* **Source data**:
(* ===== verification/NiriRedrawEvents.v ===== *)
(** * Redrawing and locking: vblanks, timers, outputs, and the events of the event loop *)
From stdpp Require Import gmap.
From S2P Require Import Prelude Float64 Duration FrameClock NiriRedraw NiriRedrawOps NiriRedrawInv NiriRedrawLoop.

Local Open Scope N_scope.

(** ** Timers that fire *)
Lemma remove_twice t n : remove_timer t (remove_timer t n) = remove_timer t n.
Proof. destruct n. unfold remove_timer, set_timers. cbn. f_equal. apply delete_delete_eq. Qed.

(** The timer of an output that is gone. *)
Lemma timers_drop_dangling tok deadline timers next t d o q :
  timers_ok tok deadline timers next → timers !! t = Some (d, CbThrottledVBlank o q) → tok o = None →
  timers_ok tok deadline (delete t timers) next.
Proof.
  intros [H1 H2 H3 H4 H5 H6] Hx Ho. split; try done.
  - intros t' x [_ H]%lookup_delete_Some. by eapply H1.
  - intros t' d' cb [_ H]%lookup_delete_Some. by eapply H2.
  - intros o' k t' Hk E. destruct (H3 _ _ _ Hk E) as [d' Hd]. exists d'. rewrite lookup_delete_ne; [done|]. naive_solver.
  - intros o' k t' Hk E. destruct (H4 _ _ _ Hk E) as (d' & q' & Hd). exists d', q'.
    rewrite lookup_delete_ne; [done|]. naive_solver.
  - intros t' (d' & Hd)%H5. exists d'. rewrite lookup_delete_ne; [done|]. naive_solver.
Qed.

Lemma queue_redraw_after f o s n :
  output_of n o = Some s → queue_redraw o (on_output f o n) = Some (on_output (λ s, queue_output (f s)) o n).
Proof.
  intros Ho. unfold queue_redraw. rewrite (output_of_on_eq f o n s Ho). cbn [mbind option_bind].
  by rewrite on_output_compose.
Qed.

(** One output changes together with the timers, and the session stays locked. *)
Lemma ok_change b f o n s timers next :
  niri_ok b n → output_of n o = Some s →
  timers_ok (with_tokens o (Some (tokens (f s))) (tokens_of n)) (deadline_of n.(ni_lock_state)) timers next →
  clock_ok (f s).(os_frame_clock) → backend_ok b (f s).(os_redraw_state) → stays_locked s (f s) →
  niri_ok b (on_output f o (MkNiri n.(ni_output_state) n.(ni_lock_state) n.(ni_monitors_active) timers next
                              n.(ni_confirmed))).
Proof.
  intros [Hb Hl] Ho Ht Hc Hbk Hs. split; [by eapply base_change|].
  apply (lock_on f o (MkNiri _ _ _ _ _ _)); [exact Hl|]. intros s' Hs'. change (output_of n o = Some s') in Hs'.
  by simplify_eq.
Qed.

Lemma estimated_runs b o s n t :
  niri_ok b n → output_of n o = Some s → estimated_token s.(os_redraw_state) = Some t →
  runs (on_estimated_vblank_timer o (remove_timer t n)) (λ n', niri_ok b n' ∧ answered n n').
Proof.
  intros Hok Ho He. unfold on_estimated_vblank_timer. change (output_of (remove_timer t n) o) with (output_of n o).
  rewrite Ho. pose proof Hok as [[H1 H2 H3 H4] _].
  assert (Htok : tokens_of n o = Some (tokens s)) by (unfold tokens_of; by rewrite Ho).
  assert (Hth : s.(os_vblank_throttle).(vt_throttle_timer_token) = None).
  { apply (not_throttled b n o s); [apply Hok|done|]. by destruct (os_redraw_state s). }
  assert (Hb : b = Tty).
  { specialize (H4 o s Ho). destruct b; [done|..]; destruct H4 as [E|E]; by rewrite E in He. }
  assert (Hdrop : timers_ok (with_tokens o (Some (MkTokens None None false)) (tokens_of n)) (deadline_of n.(ni_lock_state))
            (delete t n.(ni_timers)) n.(ni_next_token)) by (eapply timers_drop_estimated; [exact H2|exact Htok|done|done]).
  pose proof (H3 o s Ho) as Hc. subst b.
  destruct (os_redraw_state s) as [| | |t'|t'] eqn:Er; try done; injection He as ->.
  - destruct (os_unfinished_animations_remain s); [rewrite (queue_redraw_after _ o s) by done|]; apply runs_ret.
    all: split; [|by left]; apply (ok_change Tty _ o n s (delete t n.(ni_timers)) n.(ni_next_token)); try done;
      try (unfold tokens; cbn; by rewrite Hth).
    split; [done|by rewrite Er].
  - apply runs_ret. split; [|by left].
    apply (ok_change Tty _ o n s (delete t n.(ni_timers)) n.(ni_next_token)); try done;
      try (unfold tokens; cbn; by rewrite Hth).
Qed.

Lemma with_tokens_twice o k k' tok o' : with_tokens o k (with_tokens o k' tok) o' = with_tokens o k tok o'.
Proof. unfold with_tokens. by destruct (o =? o'). Qed.

(** A vblank that is not throttled, or whose output waits for one. *)
Definition vblank_expected (s : OutputState) (presentation_time now : N) : Prop :=
  is_waiting s.(os_redraw_state) = true ∨
  throttle_remaining s.(os_vblank_throttle) s.(os_frame_clock).(fc_refresh_interval_ns)
    (if presentation_time =? 0 then now else presentation_time) = None.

* **What the task asks**: All the lines above are to be copied exactly, with none left out.

* **Answer**:
(* ===== verification/NiriRedrawEvents.v ===== *)
(** * Redrawing and locking: vblanks, timers, outputs, and the events of the event loop *)
From stdpp Require Import gmap.
From S2P Require Import Prelude Float64 Duration FrameClock NiriRedraw NiriRedrawOps NiriRedrawInv NiriRedrawLoop.

Local Open Scope N_scope.

(** ** Timers that fire *)
Lemma remove_twice t n : remove_timer t (remove_timer t n) = remove_timer t n.
Proof. destruct n. unfold remove_timer, set_timers. cbn. f_equal. apply delete_delete_eq. Qed.

(** The timer of an output that is gone. *)
Lemma timers_drop_dangling tok deadline timers next t d o q :
  timers_ok tok deadline timers next → timers !! t = Some (d, CbThrottledVBlank o q) → tok o = None →
  timers_ok tok deadline (delete t timers) next.
Proof.
  intros [H1 H2 H3 H4 H5 H6] Hx Ho. split; try done.
  - intros t' x [_ H]%lookup_delete_Some. by eapply H1.
  - intros t' d' cb [_ H]%lookup_delete_Some. by eapply H2.
  - intros o' k t' Hk E. destruct (H3 _ _ _ Hk E) as [d' Hd]. exists d'. rewrite lookup_delete_ne; [done|]. naive_solver.
  - intros o' k t' Hk E. destruct (H4 _ _ _ Hk E) as (d' & q' & Hd). exists d', q'.
    rewrite lookup_delete_ne; [done|]. naive_solver.
  - intros t' (d' & Hd)%H5. exists d'. rewrite lookup_delete_ne; [done|]. naive_solver.
Qed.

Lemma queue_redraw_after f o s n :
  output_of n o = Some s → queue_redraw o (on_output f o n) = Some (on_output (λ s, queue_output (f s)) o n).
Proof.
  intros Ho. unfold queue_redraw. rewrite (output_of_on_eq f o n s Ho). cbn [mbind option_bind].
  by rewrite on_output_compose.
Qed.

(** One output changes together with the timers, and the session stays locked. *)
Lemma ok_change b f o n s timers next :
  niri_ok b n → output_of n o = Some s →
  timers_ok (with_tokens o (Some (tokens (f s))) (tokens_of n)) (deadline_of n.(ni_lock_state)) timers next →
  clock_ok (f s).(os_frame_clock) → backend_ok b (f s).(os_redraw_state) → stays_locked s (f s) →
  niri_ok b (on_output f o (MkNiri n.(ni_output_state) n.(ni_lock_state) n.(ni_monitors_active) timers next
                              n.(ni_confirmed))).
Proof.
  intros [Hb Hl] Ho Ht Hc Hbk Hs. split; [by eapply base_change|].
  apply (lock_on f o (MkNiri _ _ _ _ _ _)); [exact Hl|]. intros s' Hs'. change (output_of n o = Some s') in Hs'.
  by simplify_eq.
Qed.

Lemma estimated_runs b o s n t :
  niri_ok b n → output_of n o = Some s → estimated_token s.(os_redraw_state) = Some t →
  runs (on_estimated_vblank_timer o (remove_timer t n)) (λ n', niri_ok b n' ∧ answered n n').
Proof.
  intros Hok Ho He. unfold on_estimated_vblank_timer. change (output_of (remove_timer t n) o) with (output_of n o).
  rewrite Ho. pose proof Hok as [[H1 H2 H3 H4] _].
  assert (Htok : tokens_of n o = Some (tokens s)) by (unfold tokens_of; by rewrite Ho).
  assert (Hth : s.(os_vblank_throttle).(vt_throttle_timer_token) = None).
  { apply (not_throttled b n o s); [apply Hok|done|]. by destruct (os_redraw_state s). }
  assert (Hb : b = Tty).
  { specialize (H4 o s Ho). destruct b; [done|..]; destruct H4 as [E|E]; by rewrite E in He. }
  assert (Hdrop : timers_ok (with_tokens o (Some (MkTokens None None false)) (tokens_of n)) (deadline_of n.(ni_lock_state))
            (delete t n.(ni_timers)) n.(ni_next_token)) by (eapply timers_drop_estimated; [exact H2|exact Htok|done|done]).
  pose proof (H3 o s Ho) as Hc. subst b.
  destruct (os_redraw_state s) as [| | |t'|t'] eqn:Er; try done; injection He as ->.
  - destruct (os_unfinished_animations_remain s); [rewrite (queue_redraw_after _ o s) by done|]; apply runs_ret.
    all: split; [|by left]; apply (ok_change Tty _ o n s (delete t n.(ni_timers)) n.(ni_next_token)); try done;
      try (unfold tokens; cbn; by rewrite Hth).
    split; [done|by rewrite Er].
  - apply runs_ret. split; [|by left].
    apply (ok_change Tty _ o n s (delete t n.(ni_timers)) n.(ni_next_token)); try done;
      try (unfold tokens; cbn; by rewrite Hth).
Qed.

Lemma with_tokens_twice o k k' tok o' : with_tokens o k (with_tokens o k' tok) o' = with_tokens o k tok o'.
Proof. unfold with_tokens. by destruct (o =? o'). Qed.

(** A vblank that is not throttled, or whose output waits for one. *)
Definition vblank_expected (s : OutputState) (presentation_time now : N) : Prop :=
  is_waiting s.(os_redraw_state) = true ∨
  throttle_remaining s.(os_vblank_throttle) s.(os_frame_clock).(fc_refresh_interval_ns)
    (if presentation_time =? 0 then now else presentation_time) = None.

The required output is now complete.